In effetti, agli atti dell’ex organismo parlamentare di inchiesta, esiste almeno un documento palesemente manipolato tanto da far sorgere molti sospetti sulle finalità di quell’elaborato. Come abbiamo già avuto modo di documentare, sia nel nostro libro Dossier Strage di Bologna. La pista segreta (Giraldi, Bologna 2010), sia nell’articolo “Strage di Bologna. Commissione Mitrokhin, dentro la fabbrica dei falsi”, pubblicato su Segretidistato.it il 24 settembre 2011, il Documento conclusivo sull’attività svolta e sui risultati dell’inchiesta, presentato dai commissari di centrosinistra della Commissione Mitrokhin il 23 marzo 2006, contiene nel capitolo dedicato alla strage di Bologna del 2 agosto 1980, palesi manipolazioni ed omissioni di documenti della polizia italiana, tedesca e di quella della Germania orientale.

 

 

Per una dettagliata descrizione dei falsi citati, rimandiamo alla lettura del libro e dell’articolo, qui ci limitiamo a richiamarli a grandi linee:

1)      la trascrizione manipolata di un telex del 1° agosto 1980 redatto dalla polizia di frontiera italiana.  In esso era descritto l’arrivo a Chiasso alle 10,30 del terrorista tedesco Thomas Kram. Costui essendo iscritto in Rubrica di frontiera veniva perquisito e fatto ripartire per Milano alle ore 12,08. La manipolazione della trascrizione operata sul Documento conclusivo, avrebbe poi permesso a Kram, in una intervista al manifesto pubblicata il 1° agosto 2007,  di giustificare il suo pernotto a Bologna la notte tra il 1° e il 2 agosto (giorno della strage alla stazione), del tutto casuale e dovuto solo al ritardo (nella realtà pressoché inesistente) accumulato a Chiasso.

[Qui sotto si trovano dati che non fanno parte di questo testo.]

Lemma batches_length ids :
  length (Rotector.batches ids) = ((length ids + 49) / 50)%nat.
Proof.
  set (L := length (Rotector.batches ids)).
  assert (Hin : forall k, (k < L)%nat <-> (k * 50 < length ids)%nat).
  { intros k. unfold L. rewrite <- lookup_lt_is_Some, batches_lookup.
    case_decide; split; intros H'; try done; by destruct H'. }
  assert (H1 : (length ids <= L * 50)%nat).
  { destruct (decide (L * 50 < length ids)%nat) as [H|H]; [|lia].
    apply Hin in H. lia. }
  assert (H2 : (L = 0 \/ (L - 1) * 50 < length ids)%nat).
  { destruct L as [|L']; [by left|right]. apply Hin. lia. }
  clearbody L.
  apply Nat.div_unique with (r := (length ids + 49 - 50 * L)%nat); lia.
Qed.

Lemma batches_loop_concat fuel : forall ids i,
  (length ids - i <= fuel)%nat ->
  concat (Rotector.batches_loop fuel ids i) = drop i ids.
Proof.
  induction fuel as [|fuel IH]; intros ids i Hfuel; simpl.
  { rewrite drop_ge by lia. done. }
  destruct (decide (i < length ids)%nat) as [Hi|Hi].
  - simpl. rewrite IH by (unfold Rotector.BATCH_SIZE; lia).
    unfold Rotector.slice.
    replace (i + Rotector.BATCH_SIZE - i)%nat with Rotector.BATCH_SIZE by lia.
    rewrite <- drop_drop. apply take_drop.
  - rewrite drop_ge by lia. done.
Qed.

(** The loop leaves through its condition, not for lack of fuel: more fuel
    than [length ids] changes nothing. *)
Lemma batches_loop_fuel ids fuel :
  (length ids <= fuel)%nat ->
  Rotector.batches_loop fuel ids 0 = Rotector.batches ids.
Proof.
  intros H. apply list_eq. intros k. unfold Rotector.batches.
  rewrite !batches_loop_lookup. unfold Rotector.BATCH_SIZE.
  repeat case_decide; try lia; done.
Qed.

Lemma batches_concat ids : concat (Rotector.batches ids) = ids.
Proof. unfold Rotector.batches. by rewrite batches_loop_concat by lia. Qed.

Lemma slice_length {A} (l : list A) a b :
  length (Rotector.slice l a b) = (Nat.min (b - a) (length l - a))%nat.
Proof. unfold Rotector.slice. by rewrite length_take, length_drop. Qed.

Lemma batches_nil : Rotector.batches [] = [].
Proof. reflexivity. Qed.

(** A chunk of at most [BATCH_SIZE] ids is a single batch. *)
Lemma batches_single chunk :
  (0 < length chunk <= 50)%nat -> Rotector.batches chunk = [chunk].
Proof.
  intros H. apply list_eq. intros [|k]; rewrite batches_lookup.
  - case_decide; [|lia]. unfold Rotector.slice.
    rewrite drop_0, take_ge by lia. done.
  - case_decide; [lia|done].
Qed.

2)      L’omissione di una parte del mandato di cattura delle autorità tedesche nei confronti di Thomas Kram del 6 dicembre 2000. In esso Kram era definito “specialista nella falsificazione di passaporti”, ma anche come qualcuno che  “non aveva difficoltà a preparare cariche esplosive e detonatori a tempo”. Mentre la prima caratteristica di Kram, la sua capacità cioè di falsificare documenti, viene ribadita nel Documento conclusivo dai commissari di minoranza ben sei volte in cinque pagine, la seconda e più inquietante caratteristica, la capacità di preparare esplosivi, non viene mai citata.

3)      L’omissione di una parte del documento della Stasi (la polizia segreta della Germania orientale) del 18 marzo 1981. Il documento della Stasi costituisce una sorta di organigramma del gruppo Carlos, detto anche “Separat”. In esso Thomas Kram figura tra i membri permanenti del gruppo. Nel Documento conclusivo i commissari di minoranza, pur riferendosi a quello stesso documento del 18 marzo 1981, sostengono che Kram «non risulta inserito tra i principali quadri del gruppo Carlos né tra i dirigenti né tra i componenti».

 

Il problema adesso è capire chi è l’autore di queste manipolazioni e a quale scopo vennero compiute e inserite in atti ufficiali del Parlamento italiano.